- **PROBLEM TO SOLVE**: Across the entries below, please work out how many lines contain the string "Htot" and give only the number.

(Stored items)

=== Begin Enclosure ===

(** ** Rounding up to a power of two *)
Definition pow2_ceil (x : Z) : Z :=
  if x =? 0 then 1
  else
    let x := u32 (x - 1) in
    let x := Z.lor x (Z.shiftr x 1) in
    let x := Z.lor x (Z.shiftr x 2) in
    let x := Z.lor x (Z.shiftr x 4) in
    let x := Z.lor x (Z.shiftr x 8) in
    let x := Z.lor x (Z.shiftr x 16) in
    u32 (x + 1).

(** ** C's [atoi]: white space, a sign, digits; [strtol] narrowed to [int] *)
Definition is_space (c : ascii) : bool :=
  let z := Z_of_byte c in (z =? 32) || ((9 <=? z) && (z <=? 13)).
Definition digit (c : ascii) : option Z :=
  let z := Z_of_byte c in if (48 <=? z) && (z <=? 57) then Some (z - 48) else None.

Fixpoint skip_spaces (s : list ascii) : list ascii :=
  match s with
  | c :: s' => if is_space c then skip_spaces s' else s
  | [] => []
  end.
Fixpoint atoi_digits (acc : Z) (s : list ascii) : Z :=
  match s with
  | c :: s' => match digit c with Some d => atoi_digits (acc * 10 + d) s' | None => acc end
  | [] => acc
  end.

Definition INT_MAX : Z := 2 ^ 31 - 1.
Definition INT_MIN : Z := - 2 ^ 31.
(** A value that is out of range leaves [atoi] undefined. *)
Definition atoi (s : list ascii) : outcome Z :=
  let s := skip_spaces (c_str s) in
  let n := match s with
           | c :: s' => if Z_of_byte c =? 45 then - atoi_digits 0 s'
                        else if Z_of_byte c =? 43 then atoi_digits 0 s'
                        else atoi_digits 0 s
           | [] => 0
           end in
  if (INT_MIN <=? n) && (n <=? INT_MAX) then Done n else Undefined IntOverflow.

(** [GetConfigOption("max_connections")]: the option's text, [None] for NULL. *)
Definition compute_slot_size (config : FgaConfig) (max_connections : option (list ascii))
  : outcome Z :=
  if 0 <? max_slots config then Done (max_slots config)
  else
    max_conn ← match max_connections with Some s => atoi s | None => Done 100 end;
    let slots := max_conn * 2 in
    if (INT_MIN <=? slots) && (slots <=? INT_MAX) then
      let slots := if slots <? 1024 then 1024 else slots in
      let slots := if 16384 <? slots then 16384 else slots in
      Done slots
    else Undefined IntOverflow.

Section Sizes.
Context {HM : PgMem}.

Definition pool_header : Z := nth 1 (struct_offsets FgaChannelSlotPool_fields) 0.
Definition queue_header : Z := nth 3 (struct_offsets FgaChannelSlotQueue_fields) 0.

Definition pool_shmem_size (capacity : Z) : outcome Z :=
  m ← mul_size (struct_size FgaChannelSlot_fields) capacity;
  add_size pool_header m.

Definition queue_shmem_size (capacity : Z) : outcome Z :=
  m ← mul_size (fst c_uint16) capacity;
  add_size queue_header m.

Definition fga_channel_shmem_size (config : FgaConfig) (max_connections : option (list ascii))
  : outcome Z :=
  slots ← compute_slot_size config max_connections;
  let slot_count := u32 slots in
  let queue_capacity := pow2_ceil slot_count in
  size ← add_size 0 (MAXALIGN (struct_size FgaChannel_fields));
  p ← pool_shmem_size slot_count;
  size ← add_size size (MAXALIGN p);
  q ← queue_shmem_size queue_capacity;
  add_size size (MAXALIGN q).

(** Addresses are offsets from the channel struct. *)
Record channel_layout : Type := MkChannelLayout {
  cl_pool : Z;
  cl_queue : Z;
  cl_end : Z;
}.

(** Carving the parts out of the segment, and the check at the end. *)
Definition fga_channel_layout (config : FgaConfig) (max_connections : option (list ascii))
  : outcome channel_layout :=
  slots ← compute_slot_size config max_connections;
  let slot_count := u32 slots in
  let queue_capacity := pow2_ceil slot_count in
  let ptr := MAXALIGN (struct_size FgaChannel_fields) in
  let pool := ptr in
  p ← pool_shmem_size slot_count;
  let ptr := ptr + MAXALIGN p in
  let queue := ptr in
  q ← queue_shmem_size queue_capacity;
  let ptr := ptr + MAXALIGN q in
  size ← fga_channel_shmem_size config max_connections;
  if negb (ptr =? MAXALIGN size)
  then Error (PgError "ERRCODE_INTERNAL_ERROR" "postfga: channel shmem size miscalculation")
  else mret (MkChannelLayout pool queue ptr).

(** [mem_slots] and [mem_values] are what the carved memory held. *)
Definition fga_channel_shmem_init {L} `{SList L} (use_asserts : bool) (config : FgaConfig)
    (max_connections : option (list ascii)) (head : L) (mem_slots : list FgaChannelSlot)
    (mem_queue : FgaChannelSlotQueue) : outcome (FgaChannel L) :=
  slots ← compute_slot_size config max_connections;
  let slot_count := u32 slots in
  let queue_capacity := pow2_ceil slot_count in
  match pool_init slot_count (MkPool head mem_slots) with
  | (Done _, pool) =>
      queue ← queue_init use_asserts mem_queue queue_capacity;
      _ ← fga_channel_layout config max_connections;
      mret (MkChannel None None 0 pool queue)
  | (Error e, _) => Error e
  | (Undefined u, _) => Undefined u
  end.
End Sizes.

(** ** Bit smearing *)

(** Every bit of [y] says whether one of the next [n] bits of [x] is set. *)
Definition smeared (n : Z) (x y : Z) : Prop :=
  forall i, 0 <= i -> Z.testbit y i = true <-> exists j, i <= j < i + n /\ Z.testbit x j = true.

Lemma smeared_1 x : smeared 1 x x.
Proof.
  intros i Hi. split; [intros Hb; exists i; split; [lia|done]|].
  intros (j & Hj & Hb). by replace i with j by lia.
Qed.

Lemma smeared_double n x y :
  0 < n -> smeared n x y -> smeared (2 * n) x (Z.lor y (Z.shiftr y n)).
Proof.
  intros Hn Hs i Hi. rewrite Z.lor_spec, Z.shiftr_spec, orb_true_iff by done.
  rewrite (Hs i Hi), (Hs (i + n)) by lia. split.
  - intros [(j & Hj & Hb)|(j & Hj & Hb)]; exists j; (split; [lia|done]).
  - intros (j & Hj & Hb). destruct (Z.lt_ge_cases j (i + n)); [left|right]; exists j; (split; [lia|done]).
Qed.

Lemma smeared_32 x :
  let y := Z.lor x (Z.shiftr x 1) in
  let y := Z.lor y (Z.shiftr y 2) in
  let y := Z.lor y (Z.shiftr y 4) in
  let y := Z.lor y (Z.shiftr y 8) in
  let y := Z.lor y (Z.shiftr y 16) in smeared 32 x y.
Proof.
  cbv zeta. apply (smeared_double 16); [lia|]. apply (smeared_double 8); [lia|].
  apply (smeared_double 4); [lia|]. apply (smeared_double 2); [lia|].
  apply (smeared_double 1); [lia|]. apply smeared_1.
Qed.

Lemma smeared_ones x y : 0 < x < 2 ^ 32 -> smeared 32 x y -> 0 <= y -> y = 2 ^ (Z.log2 x + 1) - 1.
Proof.
  intros Hx Hs Hy.
  replace (2 ^ (Z.log2 x + 1) - 1) with (Z.ones (Z.log2 x + 1)) by (rewrite Z.ones_equiv; lia).
  pose proof (Z.log2_nonneg x) as Hl0.
  assert (Hl : Z.log2 x < 32) by (apply Z.log2_lt_pow2; lia).
  apply Z.bits_inj'. intros i Hi. apply eq_true_iff_eq. rewrite (Hs i Hi).
  destruct (Z.lt_ge_cases i (Z.log2 x + 1)) as [Hlt|Hge].
  - rewrite Z.ones_spec_low by lia. split; [done|]. intros _. exists (Z.log2 x).
    split; [lia|]. apply Z.bit_log2. lia.
  - rewrite Z.ones_spec_high by lia. split; [|done].
    intros (j & Hj & Hb). rewrite Z.bits_above_log2 in Hb by lia. done.
Qed.

Lemma lor_nonneg x n : 0 <= x -> 0 <= Z.lor x (Z.shiftr x n).
Proof. intros Hx. apply Z.lor_nonneg. split; [done|]. by apply Z.shiftr_nonneg. Qed.

Lemma pow2_ceil_log2_up x : 1 <= x <= 2 ^ 31 -> pow2_ceil x = 2 ^ Z.log2_up x.
Proof.
  intros Hx. unfold pow2_ceil. rewrite (proj2 (Z.eqb_neq x 0)) by lia.
  rewrite (u32_small (x - 1)) by lia. pose proof (smeared_32 (x - 1)) as Hs. cbv zeta in *.
  set (y := Z.lor _ (Z.shiftr _ 16)) in *.
  assert (Hy : 0 <= y) by (unfold y; repeat apply lor_nonneg; lia).
  destruct (Z.eq_dec x 1) as [->|Hne]; [reflexivity|].
  rewrite (smeared_ones (x - 1) y ltac:(lia) Hs Hy).
  rewrite Z.log2_up_eqn by lia.
  replace (Z.pred x) with (x - 1) by lia. rewrite <- Z.add_1_r.
  replace (2 ^ (Z.log2 (x - 1) + 1) - 1 + 1) with (2 ^ (Z.log2 (x - 1) + 1)) by lia.
  rewrite u32_small; [done|].
  split; [apply Z.pow_nonneg; lia|].
  apply (Z.le_lt_trans _ (2 ^ 31)); [|lia]. apply Z.pow_le_mono_r; [lia|].
  assert (Z.log2 (x - 1) < 31); [|lia]. apply Z.log2_lt_pow2; lia.
Qed.

(** ** Sizes *)

Lemma compute_slot_size_range config mc n :
  max_slots config <= 16384 -> compute_slot_size config mc = Done n -> 1 <= n <= 16384.
Proof.
  intros Hm. unfold compute_slot_size. destruct (Z.ltb_spec 0 (max_slots config)).
  - intros [= <-]. lia.
  - destruct (match mc with Some s => atoi s | None => Done 100 end) as [m| |]; try done.
    unfold mbind, outcome_bind. destruct (_ && _); [|done].
    destruct (Z.ltb_spec (m * 2) 1024); destruct (Z.ltb_spec 16384 (m * 2)); cbn;
      intros [= <-]; try lia; destruct (Z.ltb_spec 16384 1024); lia.
Qed.

Section Layout.
Context {HM : PgMem} {HL : PgMemLaws}.

Lemma pool_size_done n : 0 <= n <= 16384 ->
  pool_shmem_size n = Done (pool_header + struct_size FgaChannelSlot_fields * n).
Proof.
  intros Hn. unfold pool_shmem_size.
  assert (Hs : struct_size FgaChannelSlot_fields = 744) by reflexivity.
  assert (Hh : pool_header = 8) by reflexivity.
  rewrite mul_size_done by (rewrite ?Hs; lia). unfold mbind, outcome_bind.
  by rewrite add_size_done by (rewrite ?Hs, ?Hh; lia).
Qed.

Lemma queue_size_done n : 0 <= n <= 16384 ->
  queue_shmem_size n = Done (queue_header + 2 * n).
Proof.
  intros Hn. unfold queue_shmem_size. cbn [fst c_uint16].
  assert (Hh : queue_header = 6) by reflexivity.
  rewrite mul_size_done by lia. unfold mbind, outcome_bind.
  by rewrite add_size_done by (rewrite ?Hh; lia).
Qed.

Lemma pow2_ceil_small n : 1 <= n <= 16384 ->
  exists k, 0 <= k <= 14 /\ pow2_ceil n = 2 ^ k /\ n <= 2 ^ k /\ 2 ^ k < 2 * n.
Proof.
  intros Hn. exists (Z.log2_up n). rewrite pow2_ceil_log2_up by lia.
  assert (Hk : Z.log2_up n <= 14).
  { change 14 with (Z.log2_up 16384). apply Z.log2_up_le_mono. lia. }
  split; [pose proof (Z.log2_up_nonneg n); lia|]. split; [done|].
  destruct (Z.eq_dec n 1) as [->|Hne]; [done|].
  destruct (Z.log2_up_spec n ltac:(lia)) as [Hlo Hhi]. split; [lia|].
  replace (2 ^ Z.log2_up n) with (2 * 2 ^ Z.pred (Z.log2_up n)); [lia|].
  rewrite <- Z.pow_succ_r, Z.succ_pred; [done|].
  pose proof (Z.log2_up_pos n ltac:(lia)). lia.
Qed.

(** The total is the sum of the aligned parts, hence aligned itself. *)
Lemma shmem_size_sum config mc n :
  max_slots config <= 16384 -> compute_slot_size config mc = Done n ->
  let p := pool_header + struct_size FgaChannelSlot_fields * n in
  let q := queue_header + 2 * pow2_ceil n in
  fga_channel_shmem_size config mc =
    Done (MAXALIGN (struct_size FgaChannel_fields) + MAXALIGN p + MAXALIGN q) /\
  pool_shmem_size n = Done p /\ queue_shmem_size (pow2_ceil n) = Done q /\
  0 <= p /\ 0 <= q.
Proof.
  intros Hm Hn p q. pose proof (compute_slot_size_range config mc n Hm Hn) as Hr.
  destruct (pow2_ceil_small n Hr) as (k & Hk & Hp & Hle & _).
  assert (Hk' : 2 ^ k <= 16384) by (change 16384 with (2 ^ 14); apply Z.pow_le_mono_r; lia).
  pose proof (pool_size_done n ltac:(lia)) as Hps.
  pose proof (queue_size_done (pow2_ceil n) ltac:(lia)) as Hqs.
  assert (Hh : pool_header = 8) by reflexivity.
  assert (Hqh : queue_header = 6) by reflexivity.
  assert (Hs : struct_size FgaChannelSlot_fields = 744) by reflexivity.
  assert (Hc : struct_size FgaChannel_fields = 40) by reflexivity.
  assert (Hp0 : 0 <= p < 2 ^ 40) by (unfold p; lia).
  assert (Hq0 : 0 <= q < 2 ^ 40) by (unfold q; lia).
  pose proof (maxalign_ge p ltac:(lia)). pose proof (maxalign_ge q ltac:(lia)).
  pose proof (maxalign_ge 40 ltac:(lia)).
  split; [|by split_and!; try lia].
  unfold fga_channel_shmem_size. rewrite Hn. unfold mbind, outcome_bind.
  rewrite u32_small by lia. rewrite Hc, add_size_done by lia. rewrite Hps.
  fold p. rewrite add_size_done by lia. rewrite Hqs. fold q.
  by rewrite add_size_done by lia.
Qed.

Lemma layout_done config mc n :
  max_slots config <= 16384 -> compute_slot_size config mc = Done n ->
  exists cl p q, fga_channel_layout config mc = Done cl /\
    pool_shmem_size n = Done p /\ queue_shmem_size (pow2_ceil n) = Done q /\
    struct_size FgaChannel_fields <= cl_pool cl /\ cl_pool cl + p <= cl_queue cl /\
    cl_queue cl + q <= cl_end cl /\ fga_channel_shmem_size config mc = Done (cl_end cl) /\
    (8 | cl_pool cl) /\ (8 | cl_queue cl).
Proof.
  intros Hm Hn. destruct (shmem_size_sum config mc n Hm Hn) as (Hsz & Hps & Hqs & Hp & Hq).
  set (p := pool_header + _) in *. set (q := queue_header + _) in *.
  pose proof (compute_slot_size_range config mc n Hm Hn) as Hr.
  assert (Hc : struct_size FgaChannel_fields = 40) by reflexivity.
  pose proof (maxalign_ge p Hp). pose proof (maxalign_ge q Hq).
  pose proof (maxalign_ge (struct_size FgaChannel_fields) ltac:(lia)).
  pose proof (maxalign_aligned p) as Hap. pose proof (maxalign_aligned q) as Haq.
  pose proof (maxalign_aligned (struct_size FgaChannel_fields)) as Hac.
  unfold fga_channel_layout. rewrite Hn. unfold mbind, outcome_bind.
  rewrite u32_small by lia. rewrite Hps, Hqs, Hsz.
  set (total := MAXALIGN (struct_size FgaChannel_fields) + MAXALIGN p + MAXALIGN q) in *.
  assert (Htot : MAXALIGN total = total).
  { apply maxalign_of_aligned; [lia|]. unfold total. by repeat apply Z.divide_add_r. }
  rewrite Htot, Z.eqb_refl. cbn [negb].
  eexists _, p, q. split; [reflexivity|]. cbn. split; [done|]. split; [done|].
  split; [lia|]. split; [lia|]. split; [lia|]. split; [done|]. split; [done|].
  by apply Z.divide_add_r.
Qed.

=== End Enclosure ===

- **ANSWER TO THIS EXERCISE**: 2